- **Description of the task**: Return, word for word, the lines of the listing below from the one with "Definition inboxes_open (evs" through the one with "List.filter (λ e, match", and no other lines.

- **Data extract**:
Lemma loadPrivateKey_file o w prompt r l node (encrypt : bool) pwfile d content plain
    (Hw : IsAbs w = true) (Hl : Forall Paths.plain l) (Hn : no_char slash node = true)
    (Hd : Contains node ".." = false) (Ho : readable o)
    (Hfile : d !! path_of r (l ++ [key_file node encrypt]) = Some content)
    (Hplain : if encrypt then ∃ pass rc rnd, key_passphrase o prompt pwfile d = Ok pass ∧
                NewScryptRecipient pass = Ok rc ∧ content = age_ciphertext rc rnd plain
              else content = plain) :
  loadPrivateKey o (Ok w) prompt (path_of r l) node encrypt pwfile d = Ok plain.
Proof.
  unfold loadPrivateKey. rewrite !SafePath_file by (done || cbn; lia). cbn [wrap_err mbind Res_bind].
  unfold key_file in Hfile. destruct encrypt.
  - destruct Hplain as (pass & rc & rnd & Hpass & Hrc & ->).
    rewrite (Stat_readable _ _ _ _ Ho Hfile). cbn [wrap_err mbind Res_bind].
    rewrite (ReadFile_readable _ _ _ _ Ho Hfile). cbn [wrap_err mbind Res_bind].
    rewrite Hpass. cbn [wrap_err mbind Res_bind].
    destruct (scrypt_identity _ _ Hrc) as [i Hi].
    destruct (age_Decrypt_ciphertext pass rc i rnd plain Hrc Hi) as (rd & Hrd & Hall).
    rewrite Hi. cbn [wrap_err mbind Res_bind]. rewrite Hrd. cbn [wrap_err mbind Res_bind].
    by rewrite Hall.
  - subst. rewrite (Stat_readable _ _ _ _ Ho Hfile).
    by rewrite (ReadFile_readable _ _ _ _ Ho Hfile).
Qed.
---
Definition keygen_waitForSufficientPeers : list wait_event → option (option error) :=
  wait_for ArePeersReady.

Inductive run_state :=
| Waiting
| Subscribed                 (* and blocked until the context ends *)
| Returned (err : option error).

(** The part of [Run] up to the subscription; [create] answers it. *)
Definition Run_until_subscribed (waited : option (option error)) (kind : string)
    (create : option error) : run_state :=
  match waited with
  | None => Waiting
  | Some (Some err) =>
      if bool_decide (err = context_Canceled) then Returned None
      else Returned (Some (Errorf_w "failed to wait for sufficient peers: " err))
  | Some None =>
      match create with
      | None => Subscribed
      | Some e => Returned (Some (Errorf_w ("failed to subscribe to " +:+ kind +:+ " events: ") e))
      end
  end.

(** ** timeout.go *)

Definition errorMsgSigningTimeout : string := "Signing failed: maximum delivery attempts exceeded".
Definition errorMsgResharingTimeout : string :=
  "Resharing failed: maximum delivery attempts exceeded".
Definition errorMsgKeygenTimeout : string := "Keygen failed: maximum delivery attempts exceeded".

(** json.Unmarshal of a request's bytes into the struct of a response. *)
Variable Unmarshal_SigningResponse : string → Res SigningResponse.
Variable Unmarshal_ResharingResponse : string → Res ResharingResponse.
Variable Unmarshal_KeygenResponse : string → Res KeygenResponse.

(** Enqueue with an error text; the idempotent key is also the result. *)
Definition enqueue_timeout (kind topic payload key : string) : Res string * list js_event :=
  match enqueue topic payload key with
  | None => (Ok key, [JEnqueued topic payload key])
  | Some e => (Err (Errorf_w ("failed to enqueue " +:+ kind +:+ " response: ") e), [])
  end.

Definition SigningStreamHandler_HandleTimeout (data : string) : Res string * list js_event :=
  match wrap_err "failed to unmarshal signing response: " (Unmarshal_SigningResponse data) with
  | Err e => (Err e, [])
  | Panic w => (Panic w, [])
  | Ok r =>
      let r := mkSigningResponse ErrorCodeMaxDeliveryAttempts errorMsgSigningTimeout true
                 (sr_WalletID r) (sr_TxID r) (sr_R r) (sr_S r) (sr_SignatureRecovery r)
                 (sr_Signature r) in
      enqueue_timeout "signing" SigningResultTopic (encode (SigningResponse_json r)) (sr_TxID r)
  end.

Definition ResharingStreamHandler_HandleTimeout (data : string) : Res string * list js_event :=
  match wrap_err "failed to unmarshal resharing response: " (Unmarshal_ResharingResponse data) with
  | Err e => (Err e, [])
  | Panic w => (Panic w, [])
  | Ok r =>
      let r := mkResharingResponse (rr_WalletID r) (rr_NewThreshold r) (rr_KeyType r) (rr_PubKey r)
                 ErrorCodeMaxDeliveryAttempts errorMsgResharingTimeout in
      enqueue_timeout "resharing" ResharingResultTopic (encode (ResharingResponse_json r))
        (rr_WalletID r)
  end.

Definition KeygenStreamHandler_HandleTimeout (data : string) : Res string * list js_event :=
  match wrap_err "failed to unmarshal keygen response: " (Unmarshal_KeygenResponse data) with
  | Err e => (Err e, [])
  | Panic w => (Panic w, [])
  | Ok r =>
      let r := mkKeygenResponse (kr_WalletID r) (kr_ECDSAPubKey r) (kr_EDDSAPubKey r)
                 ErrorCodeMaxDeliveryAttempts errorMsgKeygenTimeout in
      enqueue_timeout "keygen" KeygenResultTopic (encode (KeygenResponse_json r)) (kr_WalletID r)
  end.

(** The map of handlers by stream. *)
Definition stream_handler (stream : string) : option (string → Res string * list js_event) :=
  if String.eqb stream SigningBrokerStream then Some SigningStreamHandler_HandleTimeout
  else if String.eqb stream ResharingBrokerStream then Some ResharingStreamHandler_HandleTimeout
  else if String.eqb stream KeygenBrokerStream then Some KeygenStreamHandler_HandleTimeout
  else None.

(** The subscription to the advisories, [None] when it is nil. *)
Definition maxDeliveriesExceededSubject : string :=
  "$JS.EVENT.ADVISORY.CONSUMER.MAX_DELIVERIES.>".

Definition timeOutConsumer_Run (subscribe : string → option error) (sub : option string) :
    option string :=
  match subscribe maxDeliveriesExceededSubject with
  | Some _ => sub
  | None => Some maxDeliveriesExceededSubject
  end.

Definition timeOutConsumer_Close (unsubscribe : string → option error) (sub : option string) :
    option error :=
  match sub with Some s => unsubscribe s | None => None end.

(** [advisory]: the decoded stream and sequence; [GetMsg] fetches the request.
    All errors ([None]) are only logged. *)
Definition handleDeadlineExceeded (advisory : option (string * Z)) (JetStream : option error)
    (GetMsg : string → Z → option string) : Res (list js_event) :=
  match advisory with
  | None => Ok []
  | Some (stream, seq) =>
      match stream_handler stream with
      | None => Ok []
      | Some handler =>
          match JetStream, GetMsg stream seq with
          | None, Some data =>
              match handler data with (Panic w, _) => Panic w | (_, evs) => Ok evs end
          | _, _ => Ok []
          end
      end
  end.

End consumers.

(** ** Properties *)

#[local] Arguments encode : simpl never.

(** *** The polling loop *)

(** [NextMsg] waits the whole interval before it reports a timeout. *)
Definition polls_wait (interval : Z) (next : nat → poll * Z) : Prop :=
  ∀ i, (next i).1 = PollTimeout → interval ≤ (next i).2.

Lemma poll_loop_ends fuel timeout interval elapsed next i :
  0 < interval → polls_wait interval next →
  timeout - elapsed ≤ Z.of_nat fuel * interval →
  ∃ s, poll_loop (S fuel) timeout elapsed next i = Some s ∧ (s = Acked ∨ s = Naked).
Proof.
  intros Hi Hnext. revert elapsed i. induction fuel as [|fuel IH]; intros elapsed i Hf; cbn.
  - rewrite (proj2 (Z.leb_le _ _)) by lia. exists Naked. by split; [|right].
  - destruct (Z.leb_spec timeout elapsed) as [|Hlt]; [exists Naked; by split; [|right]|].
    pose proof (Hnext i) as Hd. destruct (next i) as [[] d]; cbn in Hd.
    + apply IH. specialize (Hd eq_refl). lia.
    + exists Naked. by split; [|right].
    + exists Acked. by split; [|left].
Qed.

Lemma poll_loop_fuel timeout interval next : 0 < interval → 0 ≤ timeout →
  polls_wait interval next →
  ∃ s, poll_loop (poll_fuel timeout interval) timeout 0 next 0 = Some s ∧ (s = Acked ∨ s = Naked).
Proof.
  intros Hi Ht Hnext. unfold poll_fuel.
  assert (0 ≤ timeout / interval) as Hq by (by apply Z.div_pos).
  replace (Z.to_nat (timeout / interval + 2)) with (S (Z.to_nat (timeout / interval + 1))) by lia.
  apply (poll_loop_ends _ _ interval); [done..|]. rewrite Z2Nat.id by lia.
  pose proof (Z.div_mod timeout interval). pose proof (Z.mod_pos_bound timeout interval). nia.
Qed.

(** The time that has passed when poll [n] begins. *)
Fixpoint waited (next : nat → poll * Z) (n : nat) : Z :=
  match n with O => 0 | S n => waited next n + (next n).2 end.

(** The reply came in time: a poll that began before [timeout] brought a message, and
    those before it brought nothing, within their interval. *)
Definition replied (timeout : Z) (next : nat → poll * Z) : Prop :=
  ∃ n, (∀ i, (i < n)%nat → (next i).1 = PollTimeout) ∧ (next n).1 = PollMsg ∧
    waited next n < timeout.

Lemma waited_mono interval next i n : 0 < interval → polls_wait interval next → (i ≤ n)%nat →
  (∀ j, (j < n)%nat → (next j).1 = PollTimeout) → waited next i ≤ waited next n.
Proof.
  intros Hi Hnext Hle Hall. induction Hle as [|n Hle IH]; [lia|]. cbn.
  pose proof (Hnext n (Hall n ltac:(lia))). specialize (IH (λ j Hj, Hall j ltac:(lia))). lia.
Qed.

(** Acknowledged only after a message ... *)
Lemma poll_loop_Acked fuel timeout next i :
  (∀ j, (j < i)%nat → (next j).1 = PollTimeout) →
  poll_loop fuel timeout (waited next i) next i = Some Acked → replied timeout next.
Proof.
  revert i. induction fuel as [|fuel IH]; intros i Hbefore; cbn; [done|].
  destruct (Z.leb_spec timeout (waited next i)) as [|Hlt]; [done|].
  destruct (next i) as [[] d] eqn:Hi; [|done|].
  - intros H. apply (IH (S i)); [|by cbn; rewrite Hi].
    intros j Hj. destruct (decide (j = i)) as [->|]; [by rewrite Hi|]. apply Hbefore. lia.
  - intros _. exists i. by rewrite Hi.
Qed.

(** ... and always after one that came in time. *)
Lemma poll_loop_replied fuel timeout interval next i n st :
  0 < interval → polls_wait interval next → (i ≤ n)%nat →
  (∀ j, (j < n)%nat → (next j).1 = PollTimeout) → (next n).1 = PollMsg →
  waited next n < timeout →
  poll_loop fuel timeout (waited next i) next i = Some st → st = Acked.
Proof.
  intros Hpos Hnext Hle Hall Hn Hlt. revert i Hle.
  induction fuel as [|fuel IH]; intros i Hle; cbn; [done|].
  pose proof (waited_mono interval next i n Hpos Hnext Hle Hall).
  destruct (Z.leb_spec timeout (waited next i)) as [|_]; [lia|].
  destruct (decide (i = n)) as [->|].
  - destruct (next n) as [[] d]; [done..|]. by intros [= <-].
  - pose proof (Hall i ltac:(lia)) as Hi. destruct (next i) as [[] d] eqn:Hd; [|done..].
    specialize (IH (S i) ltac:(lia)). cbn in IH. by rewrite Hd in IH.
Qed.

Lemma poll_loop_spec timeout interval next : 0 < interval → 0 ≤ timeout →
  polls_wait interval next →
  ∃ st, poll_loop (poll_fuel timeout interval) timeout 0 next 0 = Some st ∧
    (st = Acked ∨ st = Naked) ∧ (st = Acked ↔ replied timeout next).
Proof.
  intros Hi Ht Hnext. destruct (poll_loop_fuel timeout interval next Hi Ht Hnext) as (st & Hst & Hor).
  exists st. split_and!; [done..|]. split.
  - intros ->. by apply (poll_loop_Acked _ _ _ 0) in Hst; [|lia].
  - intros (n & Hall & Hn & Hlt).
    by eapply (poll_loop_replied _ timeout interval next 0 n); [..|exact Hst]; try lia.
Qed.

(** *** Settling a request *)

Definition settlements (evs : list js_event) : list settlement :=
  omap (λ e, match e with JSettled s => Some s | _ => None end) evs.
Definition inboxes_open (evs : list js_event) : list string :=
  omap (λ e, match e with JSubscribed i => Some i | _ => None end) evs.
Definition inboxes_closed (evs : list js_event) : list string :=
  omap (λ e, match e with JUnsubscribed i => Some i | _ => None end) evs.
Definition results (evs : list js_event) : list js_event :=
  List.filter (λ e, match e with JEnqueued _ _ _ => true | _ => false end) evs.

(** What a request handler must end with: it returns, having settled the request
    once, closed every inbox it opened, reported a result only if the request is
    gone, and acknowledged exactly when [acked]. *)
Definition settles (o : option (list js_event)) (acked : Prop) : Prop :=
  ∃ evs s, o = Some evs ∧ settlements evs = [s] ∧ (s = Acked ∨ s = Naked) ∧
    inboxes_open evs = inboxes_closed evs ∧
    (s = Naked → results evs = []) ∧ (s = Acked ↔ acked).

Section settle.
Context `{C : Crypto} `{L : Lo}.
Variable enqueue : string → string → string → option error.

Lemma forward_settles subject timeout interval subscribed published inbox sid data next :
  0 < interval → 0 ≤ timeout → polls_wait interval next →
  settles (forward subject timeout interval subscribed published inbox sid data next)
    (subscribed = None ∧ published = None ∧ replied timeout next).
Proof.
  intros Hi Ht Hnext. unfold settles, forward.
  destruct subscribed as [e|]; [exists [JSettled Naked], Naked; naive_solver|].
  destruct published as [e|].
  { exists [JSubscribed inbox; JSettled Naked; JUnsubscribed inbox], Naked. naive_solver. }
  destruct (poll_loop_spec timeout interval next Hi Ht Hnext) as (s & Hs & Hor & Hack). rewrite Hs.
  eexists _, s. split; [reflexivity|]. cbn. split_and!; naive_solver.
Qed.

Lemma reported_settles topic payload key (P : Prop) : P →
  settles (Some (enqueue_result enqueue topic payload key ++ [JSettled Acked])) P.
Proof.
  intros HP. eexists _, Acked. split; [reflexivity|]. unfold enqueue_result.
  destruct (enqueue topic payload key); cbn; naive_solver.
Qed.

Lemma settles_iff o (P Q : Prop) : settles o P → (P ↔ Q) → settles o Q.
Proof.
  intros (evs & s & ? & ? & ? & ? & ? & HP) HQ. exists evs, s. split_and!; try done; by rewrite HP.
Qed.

- **Answer box**:
Definition inboxes_open (evs : list js_event) : list string :=
  omap (λ e, match e with JSubscribed i => Some i | _ => None end) evs.
Definition inboxes_closed (evs : list js_event) : list string :=
  omap (λ e, match e with JUnsubscribed i => Some i | _ => None end) evs.
Definition results (evs : list js_event) : list js_event :=
  List.filter (λ e, match e with JEnqueued _ _ _ => true | _ => false end) evs.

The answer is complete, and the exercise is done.